The three-day event will focus on aspects of memory formation and neurobiology.



The conference will feature three workshops. One will concentrate on imaging neurons and the brain, answering the fundamental questions, "What do we see and what can we learn?" A second workshop, dealing with the implications of the research presented, will discuss the characteristics of stress and their importance in modulating the impact of stress on cognition. A third workshop will look at the implications for future drug development. Representatives of European and Israeli pharmaceutical firms, as well as psychiatrists, will participate in this discussion.



The two keynote speakers will be experts from Great Britain: Dr. Tim Bliss of the UK's National Institute for Medical Research, and Prof. Joe Herbert of Cambridge University's Center for Brain Research.

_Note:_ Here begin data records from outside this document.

Lemma skip_sign_spec bs :
  bytes_ok bs -> bs <> [] ->
  reverse (take (S (skip_sign_loop (reverse bs) (length bs - 1))) (reverse bs)) = strip_ff bs.
Proof.
  induction 1 as [| x bs Hx Hbs IH]; [done |]. intros _. destruct bs as [| y bs]; [done |].
  specialize (IH ltac:(done)). cbn [length] in *. rewrite Nat.sub_succ, Nat.sub_0_r in *.
  rewrite (reverse_cons _ x). pose proof (length_reverse (y :: bs)) as Hlr. cbn [length] in Hlr.
  cbn [skip_sign_loop]. rewrite lookup_total_app_r by lia. rewrite Hlr, Nat.sub_diag.
  rewrite lookup_total_app_l by lia. rewrite (reverse_cons bs y) at 1. rewrite lookup_total_app_r by (rewrite length_reverse; lia).
  rewrite length_reverse, Nat.sub_diag. change ([?a] !!! O) with a.
  rewrite land_80 by (by inversion Hbs).
  replace (negb (y <? 128)) with (y >=? 128) by lia. cbn [strip_ff].
  destruct ((x =? 255) && (y >=? 128)).
  - rewrite skip_sign_loop_app by lia. rewrite take_app_le; [exact IH |].
    rewrite Hlr. pose proof (skip_sign_loop_le (reverse (y :: bs)) (length bs)). lia.
  - rewrite take_ge by (rewrite length_app, Hlr; cbn; lia). by rewrite reverse_app, reverse_involutive.
Qed.

Lemma add_down_loop_adds d bs i :
  bytes_ok bs -> (i < length bs)%nat ->
  adds d (reverse (take (S i) bs)) (add_down_loop realloc_ok d bs i).
Proof.
  intros Hok. induction i as [| i IH]; intros Hi;
    destruct (lookup_lt_is_Some_2 bs _ Hi) as [b Hb]; rewrite (take_S_r _ _ _ Hb), reverse_app;
    cbn [add_down_loop]; rewrite (list_lookup_total_correct _ _ _ Hb);
    (assert (byte_ok b) by (by eapply Forall_lookup_1)).
  - rewrite take_0. apply (adds_true d [b]). by apply add_u8_adds.
  - apply (adds_and d [b]); [by apply add_u8_adds | apply IH; lia].
Qed.

Lemma strip_ff_spec bs b rest :
  bytes_ok bs -> bs = b :: rest -> 128 <= b ->
  is_Some (Cbs.CBS_is_valid_asn1_integer (strip_ff bs)) /\ signed_value (strip_ff bs) = signed_value bs /\
  bytes_ok (strip_ff bs) /\ (length (strip_ff bs) <= length bs)%nat.
Proof.
  intros Hok. revert b rest. induction Hok as [| x bs Hx Hbs IH]; intros b rest E Hb; [done |].
  injection E as -> ->. destruct rest as [| y rest].
  - split_and!; [by eexists | done | by constructor | done].
  - change (strip_ff (b :: y :: rest)) with
      (if (b =? 0xff) && (y >=? 128) then strip_ff (y :: rest) else b :: y :: rest).
    destruct (Z.eqb_spec b 0xff) as [-> | Hne]; cbn [andb].
    + destruct (Z.geb_spec y 128) as [Hy | Hy].
      * destruct (IH y rest eq_refl Hy) as (? & -> & ? & ?). split_and!; [done | | done | cbn [length] in *; lia].
        rewrite !signed_value_cons, be_value_cons. replace (y <? 128) with false by lia.
        change (255 <? 128) with false. cbv iota.
        rewrite len_cons, Z.pow_add_r by (pose proof (len_nonneg rest); lia). lia.
      * split_and!; [| done | by constructor | done]. cbn [Cbs.CBS_is_valid_asn1_integer].
        rewrite land_80 by (by inversion Hbs). replace (y <? 128) with true by lia. by eexists.
    + split_and!; [| done | by constructor | done]. cbn [Cbs.CBS_is_valid_asn1_integer].
      replace (b =? 0) with false by lia. replace (b =? 255) with false by lia. by eexists.
Qed.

Bliss, a member of the prestigious British Royal Society, was the first to describe the mechanism of creating changes in nerve activity - changes that appear to constitute a basis for memory formation. As a result of his discoveries, hundreds of labs around the world are now investigating the subject. The second keynote speaker, Herbert, will describe the discovery that even the adult brain creates new nerve cells, a process known as neurogenesis. Harming this capability plays a role in causing anxiety and depression.



Scheduled speakers come from Switzerland's Brain and Mind Institute, France's Louis Pasteur University, as well as from England, Spain, Italy, the U.S. and elsewhere. Researchers from New York's Mount Sinai School of Medicine and the University of Houston will also address sessions. The conference is the first in a series of scientific gatherings that the Haifa University institute, headed by Prof. Gal Richter-Levin, will conduct.